[Items from a dataset]

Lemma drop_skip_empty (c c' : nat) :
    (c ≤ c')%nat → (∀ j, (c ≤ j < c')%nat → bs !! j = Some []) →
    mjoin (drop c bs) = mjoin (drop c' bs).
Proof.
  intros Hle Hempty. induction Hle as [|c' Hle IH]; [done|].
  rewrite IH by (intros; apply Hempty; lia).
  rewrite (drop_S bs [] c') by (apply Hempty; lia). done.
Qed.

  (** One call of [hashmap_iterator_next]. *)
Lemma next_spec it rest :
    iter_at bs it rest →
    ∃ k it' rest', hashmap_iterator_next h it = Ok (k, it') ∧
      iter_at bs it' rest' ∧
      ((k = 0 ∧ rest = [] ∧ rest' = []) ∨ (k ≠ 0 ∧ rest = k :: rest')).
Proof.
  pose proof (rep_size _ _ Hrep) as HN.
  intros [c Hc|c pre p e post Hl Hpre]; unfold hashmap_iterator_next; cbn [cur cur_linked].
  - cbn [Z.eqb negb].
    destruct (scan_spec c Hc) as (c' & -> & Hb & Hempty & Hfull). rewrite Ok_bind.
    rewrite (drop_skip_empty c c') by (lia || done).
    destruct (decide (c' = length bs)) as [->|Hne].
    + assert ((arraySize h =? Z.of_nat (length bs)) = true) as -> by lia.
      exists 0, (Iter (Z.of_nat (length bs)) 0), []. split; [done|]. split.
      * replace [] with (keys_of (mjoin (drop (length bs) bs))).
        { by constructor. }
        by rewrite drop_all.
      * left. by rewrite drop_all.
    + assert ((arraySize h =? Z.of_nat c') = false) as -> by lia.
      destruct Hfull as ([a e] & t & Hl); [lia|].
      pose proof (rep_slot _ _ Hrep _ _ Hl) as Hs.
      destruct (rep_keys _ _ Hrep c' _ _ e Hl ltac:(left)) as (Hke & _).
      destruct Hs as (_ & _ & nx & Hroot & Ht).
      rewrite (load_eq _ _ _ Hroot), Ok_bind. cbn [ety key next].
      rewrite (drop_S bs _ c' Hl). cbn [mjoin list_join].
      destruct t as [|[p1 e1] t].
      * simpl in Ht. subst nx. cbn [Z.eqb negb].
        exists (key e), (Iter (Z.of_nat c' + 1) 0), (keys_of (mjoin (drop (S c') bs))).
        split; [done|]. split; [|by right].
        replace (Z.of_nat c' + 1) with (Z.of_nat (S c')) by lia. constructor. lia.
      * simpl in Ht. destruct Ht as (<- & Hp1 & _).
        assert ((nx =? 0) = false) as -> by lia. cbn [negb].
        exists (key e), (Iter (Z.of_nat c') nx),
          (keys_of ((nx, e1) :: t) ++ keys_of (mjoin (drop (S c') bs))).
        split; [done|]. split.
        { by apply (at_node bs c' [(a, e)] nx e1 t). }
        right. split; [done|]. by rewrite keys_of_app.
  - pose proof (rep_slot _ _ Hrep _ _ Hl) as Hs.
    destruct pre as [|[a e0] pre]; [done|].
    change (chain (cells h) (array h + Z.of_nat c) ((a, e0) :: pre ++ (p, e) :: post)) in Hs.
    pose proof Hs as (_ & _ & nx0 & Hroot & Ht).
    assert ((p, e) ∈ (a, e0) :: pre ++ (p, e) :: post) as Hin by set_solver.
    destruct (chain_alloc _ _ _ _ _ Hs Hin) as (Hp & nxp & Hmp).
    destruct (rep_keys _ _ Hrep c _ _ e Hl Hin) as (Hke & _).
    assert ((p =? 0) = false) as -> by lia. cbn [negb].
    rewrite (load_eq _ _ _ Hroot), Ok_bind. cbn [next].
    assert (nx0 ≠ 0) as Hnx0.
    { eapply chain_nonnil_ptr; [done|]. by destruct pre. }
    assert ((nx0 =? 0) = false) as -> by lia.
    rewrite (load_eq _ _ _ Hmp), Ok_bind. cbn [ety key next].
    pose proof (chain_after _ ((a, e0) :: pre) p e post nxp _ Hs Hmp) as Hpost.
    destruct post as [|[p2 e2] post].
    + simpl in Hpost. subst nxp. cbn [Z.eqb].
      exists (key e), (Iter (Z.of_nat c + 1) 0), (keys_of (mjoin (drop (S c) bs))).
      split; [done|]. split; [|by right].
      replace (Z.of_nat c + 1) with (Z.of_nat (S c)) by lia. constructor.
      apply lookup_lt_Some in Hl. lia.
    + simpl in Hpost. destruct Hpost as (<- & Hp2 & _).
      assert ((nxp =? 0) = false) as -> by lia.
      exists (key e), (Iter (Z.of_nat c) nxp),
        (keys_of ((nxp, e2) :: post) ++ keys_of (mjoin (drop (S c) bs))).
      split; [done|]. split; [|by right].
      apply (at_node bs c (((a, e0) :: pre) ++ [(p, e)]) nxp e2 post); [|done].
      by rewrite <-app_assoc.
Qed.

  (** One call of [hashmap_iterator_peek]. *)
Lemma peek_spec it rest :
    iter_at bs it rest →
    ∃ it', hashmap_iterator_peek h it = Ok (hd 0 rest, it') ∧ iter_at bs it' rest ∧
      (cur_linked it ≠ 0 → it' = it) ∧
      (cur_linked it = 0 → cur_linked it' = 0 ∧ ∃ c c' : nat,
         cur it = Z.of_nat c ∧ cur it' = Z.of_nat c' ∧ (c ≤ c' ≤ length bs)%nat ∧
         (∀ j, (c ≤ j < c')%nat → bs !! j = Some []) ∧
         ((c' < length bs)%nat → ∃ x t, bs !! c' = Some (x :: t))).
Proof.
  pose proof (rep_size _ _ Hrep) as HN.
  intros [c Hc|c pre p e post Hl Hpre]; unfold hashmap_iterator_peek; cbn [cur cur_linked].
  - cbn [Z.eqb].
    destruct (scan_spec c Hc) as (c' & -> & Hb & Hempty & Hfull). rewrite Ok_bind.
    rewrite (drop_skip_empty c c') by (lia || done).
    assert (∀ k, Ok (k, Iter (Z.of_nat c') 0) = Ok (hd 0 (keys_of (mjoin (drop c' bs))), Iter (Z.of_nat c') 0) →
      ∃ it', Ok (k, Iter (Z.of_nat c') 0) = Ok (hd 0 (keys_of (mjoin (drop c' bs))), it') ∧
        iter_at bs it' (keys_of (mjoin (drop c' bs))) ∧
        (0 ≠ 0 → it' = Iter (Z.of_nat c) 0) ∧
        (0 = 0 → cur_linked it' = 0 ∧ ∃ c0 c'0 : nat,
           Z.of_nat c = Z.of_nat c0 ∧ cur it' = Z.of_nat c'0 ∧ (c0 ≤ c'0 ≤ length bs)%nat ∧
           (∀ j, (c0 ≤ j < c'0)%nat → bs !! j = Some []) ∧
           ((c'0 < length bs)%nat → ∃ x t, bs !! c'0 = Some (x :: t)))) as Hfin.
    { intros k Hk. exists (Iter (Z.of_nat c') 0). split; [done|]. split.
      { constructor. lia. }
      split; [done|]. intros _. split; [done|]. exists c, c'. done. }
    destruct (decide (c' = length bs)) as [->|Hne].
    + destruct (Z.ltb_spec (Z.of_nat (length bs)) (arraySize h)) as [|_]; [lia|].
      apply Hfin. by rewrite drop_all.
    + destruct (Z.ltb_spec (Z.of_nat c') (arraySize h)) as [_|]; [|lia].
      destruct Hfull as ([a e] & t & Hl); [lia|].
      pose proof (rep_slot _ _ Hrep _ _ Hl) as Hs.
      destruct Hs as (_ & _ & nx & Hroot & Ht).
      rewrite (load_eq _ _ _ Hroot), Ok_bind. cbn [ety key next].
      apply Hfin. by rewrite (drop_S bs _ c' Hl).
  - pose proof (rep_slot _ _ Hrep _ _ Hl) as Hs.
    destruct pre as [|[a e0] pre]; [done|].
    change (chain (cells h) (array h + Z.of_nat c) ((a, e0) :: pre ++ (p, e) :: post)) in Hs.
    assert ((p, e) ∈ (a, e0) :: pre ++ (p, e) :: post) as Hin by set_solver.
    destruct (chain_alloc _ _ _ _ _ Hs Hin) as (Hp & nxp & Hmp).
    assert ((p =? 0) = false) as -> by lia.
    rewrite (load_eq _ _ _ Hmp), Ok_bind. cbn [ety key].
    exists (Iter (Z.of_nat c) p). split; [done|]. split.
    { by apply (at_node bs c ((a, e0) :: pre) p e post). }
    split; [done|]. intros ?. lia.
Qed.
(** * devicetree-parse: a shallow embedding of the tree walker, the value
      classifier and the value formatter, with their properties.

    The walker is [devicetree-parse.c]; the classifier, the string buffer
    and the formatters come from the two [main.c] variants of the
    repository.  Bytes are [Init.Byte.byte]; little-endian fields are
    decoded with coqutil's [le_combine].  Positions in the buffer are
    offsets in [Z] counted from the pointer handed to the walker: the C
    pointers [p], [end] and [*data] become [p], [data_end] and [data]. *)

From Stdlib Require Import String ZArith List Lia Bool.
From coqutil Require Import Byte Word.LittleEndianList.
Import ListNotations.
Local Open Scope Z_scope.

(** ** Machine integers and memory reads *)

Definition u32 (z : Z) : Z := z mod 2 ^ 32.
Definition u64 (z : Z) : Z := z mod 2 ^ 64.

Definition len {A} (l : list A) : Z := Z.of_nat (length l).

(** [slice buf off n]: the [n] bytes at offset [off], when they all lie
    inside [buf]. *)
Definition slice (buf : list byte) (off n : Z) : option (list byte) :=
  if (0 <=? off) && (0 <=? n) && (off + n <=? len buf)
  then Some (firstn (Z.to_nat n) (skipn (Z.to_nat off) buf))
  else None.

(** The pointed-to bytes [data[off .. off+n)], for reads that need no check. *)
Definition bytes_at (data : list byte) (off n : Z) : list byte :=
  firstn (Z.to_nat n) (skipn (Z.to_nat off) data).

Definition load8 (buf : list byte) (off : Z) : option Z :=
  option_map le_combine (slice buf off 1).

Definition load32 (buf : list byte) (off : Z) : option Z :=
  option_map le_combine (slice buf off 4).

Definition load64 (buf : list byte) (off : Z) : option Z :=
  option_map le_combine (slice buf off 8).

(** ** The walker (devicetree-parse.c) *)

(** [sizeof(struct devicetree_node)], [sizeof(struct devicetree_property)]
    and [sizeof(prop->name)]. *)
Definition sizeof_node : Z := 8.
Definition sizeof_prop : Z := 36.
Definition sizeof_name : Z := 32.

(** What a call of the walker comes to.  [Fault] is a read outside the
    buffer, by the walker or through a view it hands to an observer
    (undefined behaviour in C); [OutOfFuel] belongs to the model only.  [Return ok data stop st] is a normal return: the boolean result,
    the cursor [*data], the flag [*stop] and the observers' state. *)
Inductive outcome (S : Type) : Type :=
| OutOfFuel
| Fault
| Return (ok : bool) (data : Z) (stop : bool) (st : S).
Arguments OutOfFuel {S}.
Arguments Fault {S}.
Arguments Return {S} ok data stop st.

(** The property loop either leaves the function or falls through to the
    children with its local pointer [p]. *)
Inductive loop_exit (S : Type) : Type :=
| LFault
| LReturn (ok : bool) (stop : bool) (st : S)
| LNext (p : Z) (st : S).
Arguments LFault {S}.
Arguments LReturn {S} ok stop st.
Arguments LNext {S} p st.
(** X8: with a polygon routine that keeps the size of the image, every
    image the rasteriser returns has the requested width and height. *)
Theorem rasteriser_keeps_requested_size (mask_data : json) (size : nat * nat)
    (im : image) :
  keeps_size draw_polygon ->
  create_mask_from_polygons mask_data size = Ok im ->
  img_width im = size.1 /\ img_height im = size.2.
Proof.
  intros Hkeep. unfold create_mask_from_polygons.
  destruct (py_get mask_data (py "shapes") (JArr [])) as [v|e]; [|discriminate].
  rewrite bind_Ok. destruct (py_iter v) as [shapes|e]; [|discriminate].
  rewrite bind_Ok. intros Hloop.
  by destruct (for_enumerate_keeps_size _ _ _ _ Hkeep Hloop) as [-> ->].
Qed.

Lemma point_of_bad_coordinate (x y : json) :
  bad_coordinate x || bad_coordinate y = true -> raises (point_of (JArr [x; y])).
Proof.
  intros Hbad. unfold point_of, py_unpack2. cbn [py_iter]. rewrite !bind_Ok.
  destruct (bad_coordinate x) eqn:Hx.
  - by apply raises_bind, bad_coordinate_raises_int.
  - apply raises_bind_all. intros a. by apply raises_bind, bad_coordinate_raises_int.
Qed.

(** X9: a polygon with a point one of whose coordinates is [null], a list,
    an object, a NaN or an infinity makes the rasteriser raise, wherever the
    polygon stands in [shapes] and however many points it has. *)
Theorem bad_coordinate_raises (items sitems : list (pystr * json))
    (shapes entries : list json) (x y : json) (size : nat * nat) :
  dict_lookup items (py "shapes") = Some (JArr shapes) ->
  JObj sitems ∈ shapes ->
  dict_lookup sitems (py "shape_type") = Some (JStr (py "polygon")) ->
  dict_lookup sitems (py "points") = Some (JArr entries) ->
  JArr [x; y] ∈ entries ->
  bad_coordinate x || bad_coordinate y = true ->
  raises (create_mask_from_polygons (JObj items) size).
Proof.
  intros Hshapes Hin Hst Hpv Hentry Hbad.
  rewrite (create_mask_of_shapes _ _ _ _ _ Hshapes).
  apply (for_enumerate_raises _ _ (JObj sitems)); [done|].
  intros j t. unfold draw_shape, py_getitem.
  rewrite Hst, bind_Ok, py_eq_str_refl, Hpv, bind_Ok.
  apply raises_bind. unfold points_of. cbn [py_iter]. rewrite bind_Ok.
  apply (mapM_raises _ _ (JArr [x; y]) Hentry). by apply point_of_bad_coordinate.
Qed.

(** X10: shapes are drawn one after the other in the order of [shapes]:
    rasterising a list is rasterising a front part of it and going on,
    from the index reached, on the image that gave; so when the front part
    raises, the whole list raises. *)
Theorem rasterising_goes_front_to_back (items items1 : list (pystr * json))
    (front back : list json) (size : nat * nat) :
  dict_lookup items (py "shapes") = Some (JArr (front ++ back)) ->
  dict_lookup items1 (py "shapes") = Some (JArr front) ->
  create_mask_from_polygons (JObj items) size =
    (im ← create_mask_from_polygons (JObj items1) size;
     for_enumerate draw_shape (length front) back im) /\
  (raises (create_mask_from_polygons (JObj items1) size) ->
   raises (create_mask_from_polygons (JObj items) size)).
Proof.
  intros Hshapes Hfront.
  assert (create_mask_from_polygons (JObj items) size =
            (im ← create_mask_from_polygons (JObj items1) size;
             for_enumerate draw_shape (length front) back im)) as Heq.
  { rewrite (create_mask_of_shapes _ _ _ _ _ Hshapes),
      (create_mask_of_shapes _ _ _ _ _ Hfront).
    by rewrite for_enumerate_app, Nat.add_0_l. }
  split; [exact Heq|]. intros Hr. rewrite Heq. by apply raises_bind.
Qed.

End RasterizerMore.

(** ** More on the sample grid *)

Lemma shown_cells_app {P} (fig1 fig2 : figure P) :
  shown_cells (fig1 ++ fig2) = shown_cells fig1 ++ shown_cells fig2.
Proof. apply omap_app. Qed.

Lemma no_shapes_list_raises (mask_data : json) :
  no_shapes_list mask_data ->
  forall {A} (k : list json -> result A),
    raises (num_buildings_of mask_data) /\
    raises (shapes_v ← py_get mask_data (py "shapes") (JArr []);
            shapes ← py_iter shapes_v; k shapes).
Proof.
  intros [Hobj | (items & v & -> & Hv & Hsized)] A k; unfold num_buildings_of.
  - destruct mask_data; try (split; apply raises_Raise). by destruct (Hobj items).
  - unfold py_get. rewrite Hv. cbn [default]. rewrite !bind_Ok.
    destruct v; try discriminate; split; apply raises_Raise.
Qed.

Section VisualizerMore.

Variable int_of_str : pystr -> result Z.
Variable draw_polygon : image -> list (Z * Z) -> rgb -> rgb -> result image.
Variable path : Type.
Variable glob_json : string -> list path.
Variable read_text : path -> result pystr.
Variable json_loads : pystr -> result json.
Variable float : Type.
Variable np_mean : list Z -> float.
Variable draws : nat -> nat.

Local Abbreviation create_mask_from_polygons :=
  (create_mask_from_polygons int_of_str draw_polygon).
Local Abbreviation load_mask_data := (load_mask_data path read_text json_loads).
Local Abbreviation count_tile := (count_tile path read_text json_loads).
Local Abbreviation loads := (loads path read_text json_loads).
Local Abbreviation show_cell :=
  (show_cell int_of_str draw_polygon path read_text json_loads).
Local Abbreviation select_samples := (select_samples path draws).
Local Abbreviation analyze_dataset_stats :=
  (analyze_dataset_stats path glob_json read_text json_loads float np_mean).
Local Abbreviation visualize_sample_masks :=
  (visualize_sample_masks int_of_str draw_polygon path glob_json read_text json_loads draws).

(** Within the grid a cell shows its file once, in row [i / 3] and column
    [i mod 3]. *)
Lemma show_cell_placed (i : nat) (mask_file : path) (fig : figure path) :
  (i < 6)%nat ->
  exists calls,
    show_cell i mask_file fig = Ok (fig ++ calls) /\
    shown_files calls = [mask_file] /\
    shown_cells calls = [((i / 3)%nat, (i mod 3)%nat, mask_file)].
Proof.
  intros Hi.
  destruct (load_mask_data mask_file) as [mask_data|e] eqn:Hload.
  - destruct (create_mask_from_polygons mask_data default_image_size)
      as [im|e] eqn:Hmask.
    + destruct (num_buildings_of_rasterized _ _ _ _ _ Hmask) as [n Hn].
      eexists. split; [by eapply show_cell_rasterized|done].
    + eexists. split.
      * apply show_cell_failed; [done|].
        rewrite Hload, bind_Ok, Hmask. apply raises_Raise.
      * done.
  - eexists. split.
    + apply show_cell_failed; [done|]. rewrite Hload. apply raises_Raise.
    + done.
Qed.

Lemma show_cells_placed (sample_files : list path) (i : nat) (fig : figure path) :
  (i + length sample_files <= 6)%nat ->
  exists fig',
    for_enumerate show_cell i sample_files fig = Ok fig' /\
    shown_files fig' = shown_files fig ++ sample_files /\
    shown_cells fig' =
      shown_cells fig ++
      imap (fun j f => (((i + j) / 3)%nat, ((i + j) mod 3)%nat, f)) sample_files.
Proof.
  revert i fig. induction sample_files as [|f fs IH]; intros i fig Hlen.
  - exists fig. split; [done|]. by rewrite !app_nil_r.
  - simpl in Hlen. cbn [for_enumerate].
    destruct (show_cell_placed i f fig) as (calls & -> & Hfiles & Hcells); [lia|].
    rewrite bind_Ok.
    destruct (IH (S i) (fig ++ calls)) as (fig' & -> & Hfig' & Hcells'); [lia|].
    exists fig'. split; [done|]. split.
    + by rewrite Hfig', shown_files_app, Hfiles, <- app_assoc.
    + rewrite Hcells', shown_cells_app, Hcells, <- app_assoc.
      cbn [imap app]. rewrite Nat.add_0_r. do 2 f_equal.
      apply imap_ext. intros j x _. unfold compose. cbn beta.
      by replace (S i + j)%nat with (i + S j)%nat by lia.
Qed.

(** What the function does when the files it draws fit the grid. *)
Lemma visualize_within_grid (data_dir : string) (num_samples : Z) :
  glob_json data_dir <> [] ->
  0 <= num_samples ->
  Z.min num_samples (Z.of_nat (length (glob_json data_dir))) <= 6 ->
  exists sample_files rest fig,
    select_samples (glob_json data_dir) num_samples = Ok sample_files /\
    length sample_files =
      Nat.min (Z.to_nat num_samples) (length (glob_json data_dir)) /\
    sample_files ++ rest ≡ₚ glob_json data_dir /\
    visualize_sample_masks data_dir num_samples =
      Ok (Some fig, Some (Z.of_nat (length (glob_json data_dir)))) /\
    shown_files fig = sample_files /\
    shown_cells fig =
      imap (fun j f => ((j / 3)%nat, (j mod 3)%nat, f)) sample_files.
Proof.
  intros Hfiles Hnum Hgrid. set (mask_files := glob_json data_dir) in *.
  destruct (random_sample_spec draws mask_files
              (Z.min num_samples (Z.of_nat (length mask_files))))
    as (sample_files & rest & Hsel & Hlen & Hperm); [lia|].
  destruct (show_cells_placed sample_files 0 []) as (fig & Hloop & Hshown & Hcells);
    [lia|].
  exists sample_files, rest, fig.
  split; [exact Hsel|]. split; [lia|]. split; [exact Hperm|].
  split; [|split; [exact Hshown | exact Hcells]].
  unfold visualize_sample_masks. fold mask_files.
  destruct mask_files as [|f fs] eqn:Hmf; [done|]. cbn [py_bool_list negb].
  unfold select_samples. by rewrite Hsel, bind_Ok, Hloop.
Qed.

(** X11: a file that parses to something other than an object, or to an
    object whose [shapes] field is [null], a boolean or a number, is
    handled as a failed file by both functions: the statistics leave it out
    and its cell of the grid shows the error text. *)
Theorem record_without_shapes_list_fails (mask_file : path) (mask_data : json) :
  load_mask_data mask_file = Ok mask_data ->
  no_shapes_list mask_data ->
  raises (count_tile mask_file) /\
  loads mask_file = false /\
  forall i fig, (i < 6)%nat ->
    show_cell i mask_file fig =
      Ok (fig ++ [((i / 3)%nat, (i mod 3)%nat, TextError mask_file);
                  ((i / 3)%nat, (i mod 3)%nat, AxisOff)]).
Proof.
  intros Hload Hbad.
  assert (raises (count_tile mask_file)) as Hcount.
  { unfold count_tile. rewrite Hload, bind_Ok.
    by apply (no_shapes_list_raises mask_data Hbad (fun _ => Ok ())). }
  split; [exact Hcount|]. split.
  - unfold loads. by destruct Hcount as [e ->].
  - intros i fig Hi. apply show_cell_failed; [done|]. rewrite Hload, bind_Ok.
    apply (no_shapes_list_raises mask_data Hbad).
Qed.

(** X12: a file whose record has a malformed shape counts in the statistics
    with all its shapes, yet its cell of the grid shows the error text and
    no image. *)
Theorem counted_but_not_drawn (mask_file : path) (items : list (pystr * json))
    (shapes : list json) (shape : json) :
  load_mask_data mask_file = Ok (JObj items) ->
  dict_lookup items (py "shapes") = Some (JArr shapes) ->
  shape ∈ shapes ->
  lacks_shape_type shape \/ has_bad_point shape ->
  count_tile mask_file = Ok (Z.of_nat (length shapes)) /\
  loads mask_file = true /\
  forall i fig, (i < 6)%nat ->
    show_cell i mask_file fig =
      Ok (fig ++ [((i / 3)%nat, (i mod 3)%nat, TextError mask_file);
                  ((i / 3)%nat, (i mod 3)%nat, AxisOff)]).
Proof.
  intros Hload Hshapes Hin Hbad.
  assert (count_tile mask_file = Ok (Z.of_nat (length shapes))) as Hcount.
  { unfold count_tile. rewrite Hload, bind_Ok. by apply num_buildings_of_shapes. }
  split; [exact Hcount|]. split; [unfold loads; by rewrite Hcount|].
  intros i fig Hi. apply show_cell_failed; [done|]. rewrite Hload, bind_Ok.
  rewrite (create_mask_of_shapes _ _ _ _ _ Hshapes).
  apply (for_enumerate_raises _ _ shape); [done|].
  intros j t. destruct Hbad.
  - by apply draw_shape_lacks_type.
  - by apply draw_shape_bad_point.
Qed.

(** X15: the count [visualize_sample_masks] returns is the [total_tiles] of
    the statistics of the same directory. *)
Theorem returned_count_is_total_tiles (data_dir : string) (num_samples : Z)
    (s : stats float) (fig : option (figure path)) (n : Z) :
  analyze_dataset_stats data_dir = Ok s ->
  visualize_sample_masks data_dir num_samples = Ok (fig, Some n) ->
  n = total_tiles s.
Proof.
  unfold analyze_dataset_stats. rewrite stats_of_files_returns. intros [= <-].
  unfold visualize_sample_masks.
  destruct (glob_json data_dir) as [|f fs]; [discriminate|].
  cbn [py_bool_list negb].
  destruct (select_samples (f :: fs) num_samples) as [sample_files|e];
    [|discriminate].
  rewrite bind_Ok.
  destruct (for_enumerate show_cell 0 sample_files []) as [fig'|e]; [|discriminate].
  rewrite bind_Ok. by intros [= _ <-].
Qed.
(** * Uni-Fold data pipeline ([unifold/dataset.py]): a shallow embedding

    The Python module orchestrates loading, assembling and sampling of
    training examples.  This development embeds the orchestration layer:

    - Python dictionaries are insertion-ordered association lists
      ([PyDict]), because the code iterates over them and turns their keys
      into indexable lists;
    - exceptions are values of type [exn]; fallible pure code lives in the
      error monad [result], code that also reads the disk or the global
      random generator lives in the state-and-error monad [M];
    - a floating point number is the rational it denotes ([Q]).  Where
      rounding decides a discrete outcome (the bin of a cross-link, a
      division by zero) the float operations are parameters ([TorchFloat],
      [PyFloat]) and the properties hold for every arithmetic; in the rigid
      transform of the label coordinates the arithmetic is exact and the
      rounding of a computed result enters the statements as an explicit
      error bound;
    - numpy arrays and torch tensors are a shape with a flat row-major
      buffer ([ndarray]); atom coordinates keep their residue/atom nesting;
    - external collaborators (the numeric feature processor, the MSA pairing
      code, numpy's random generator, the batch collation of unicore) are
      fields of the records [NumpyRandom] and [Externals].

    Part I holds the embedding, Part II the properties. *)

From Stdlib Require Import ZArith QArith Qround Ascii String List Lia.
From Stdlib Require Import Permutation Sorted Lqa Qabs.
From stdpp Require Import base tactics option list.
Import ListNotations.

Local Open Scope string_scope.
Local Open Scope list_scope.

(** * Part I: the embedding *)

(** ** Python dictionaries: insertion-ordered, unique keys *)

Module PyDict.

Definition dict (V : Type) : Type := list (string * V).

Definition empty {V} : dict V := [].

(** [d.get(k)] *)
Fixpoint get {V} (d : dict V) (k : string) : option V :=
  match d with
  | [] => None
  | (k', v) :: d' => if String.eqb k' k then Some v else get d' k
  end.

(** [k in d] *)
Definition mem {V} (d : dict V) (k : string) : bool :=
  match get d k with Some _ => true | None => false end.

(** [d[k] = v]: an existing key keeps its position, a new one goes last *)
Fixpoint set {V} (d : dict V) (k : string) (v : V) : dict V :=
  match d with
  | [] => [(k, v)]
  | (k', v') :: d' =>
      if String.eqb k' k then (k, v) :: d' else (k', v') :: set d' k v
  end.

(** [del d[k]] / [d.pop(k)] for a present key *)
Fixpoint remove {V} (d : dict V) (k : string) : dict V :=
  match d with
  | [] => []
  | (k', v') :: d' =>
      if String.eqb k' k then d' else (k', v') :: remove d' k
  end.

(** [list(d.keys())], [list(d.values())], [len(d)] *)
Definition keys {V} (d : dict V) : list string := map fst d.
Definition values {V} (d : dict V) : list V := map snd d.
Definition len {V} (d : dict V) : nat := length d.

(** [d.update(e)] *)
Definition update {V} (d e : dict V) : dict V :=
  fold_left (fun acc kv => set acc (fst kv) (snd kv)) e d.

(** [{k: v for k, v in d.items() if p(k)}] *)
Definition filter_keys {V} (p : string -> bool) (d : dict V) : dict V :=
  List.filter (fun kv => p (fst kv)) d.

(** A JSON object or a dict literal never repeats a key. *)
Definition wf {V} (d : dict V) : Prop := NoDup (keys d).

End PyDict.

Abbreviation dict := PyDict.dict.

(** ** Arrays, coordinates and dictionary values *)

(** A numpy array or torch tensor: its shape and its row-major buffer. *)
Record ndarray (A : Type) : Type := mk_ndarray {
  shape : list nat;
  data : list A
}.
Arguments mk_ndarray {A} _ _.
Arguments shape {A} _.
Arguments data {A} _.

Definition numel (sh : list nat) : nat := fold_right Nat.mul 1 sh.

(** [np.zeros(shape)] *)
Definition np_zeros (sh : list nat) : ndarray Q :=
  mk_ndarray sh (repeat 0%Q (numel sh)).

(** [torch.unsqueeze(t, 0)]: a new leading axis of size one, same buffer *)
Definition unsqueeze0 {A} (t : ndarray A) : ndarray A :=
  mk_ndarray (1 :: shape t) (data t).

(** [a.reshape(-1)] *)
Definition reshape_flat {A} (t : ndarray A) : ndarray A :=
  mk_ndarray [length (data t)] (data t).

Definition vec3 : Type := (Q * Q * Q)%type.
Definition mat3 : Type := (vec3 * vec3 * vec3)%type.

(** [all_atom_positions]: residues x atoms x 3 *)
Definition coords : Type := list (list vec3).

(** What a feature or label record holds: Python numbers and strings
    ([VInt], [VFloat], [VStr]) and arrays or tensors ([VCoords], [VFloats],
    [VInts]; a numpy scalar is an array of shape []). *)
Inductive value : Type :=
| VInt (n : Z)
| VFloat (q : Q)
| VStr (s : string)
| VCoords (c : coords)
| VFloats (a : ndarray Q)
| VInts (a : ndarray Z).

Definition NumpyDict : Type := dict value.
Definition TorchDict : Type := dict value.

[TASK PROMPT]
Your reply must contain exactly the lines from the first line of the data through the line holding "iter_at bs it' rest' ∧", and nothing more.

[ANSWER SPACE]
Lemma drop_skip_empty (c c' : nat) :
    (c ≤ c')%nat → (∀ j, (c ≤ j < c')%nat → bs !! j = Some []) →
    mjoin (drop c bs) = mjoin (drop c' bs).
Proof.
  intros Hle Hempty. induction Hle as [|c' Hle IH]; [done|].
  rewrite IH by (intros; apply Hempty; lia).
  rewrite (drop_S bs [] c') by (apply Hempty; lia). done.
Qed.

  (** One call of [hashmap_iterator_next]. *)
Lemma next_spec it rest :
    iter_at bs it rest →
    ∃ k it' rest', hashmap_iterator_next h it = Ok (k, it') ∧
      iter_at bs it' rest' ∧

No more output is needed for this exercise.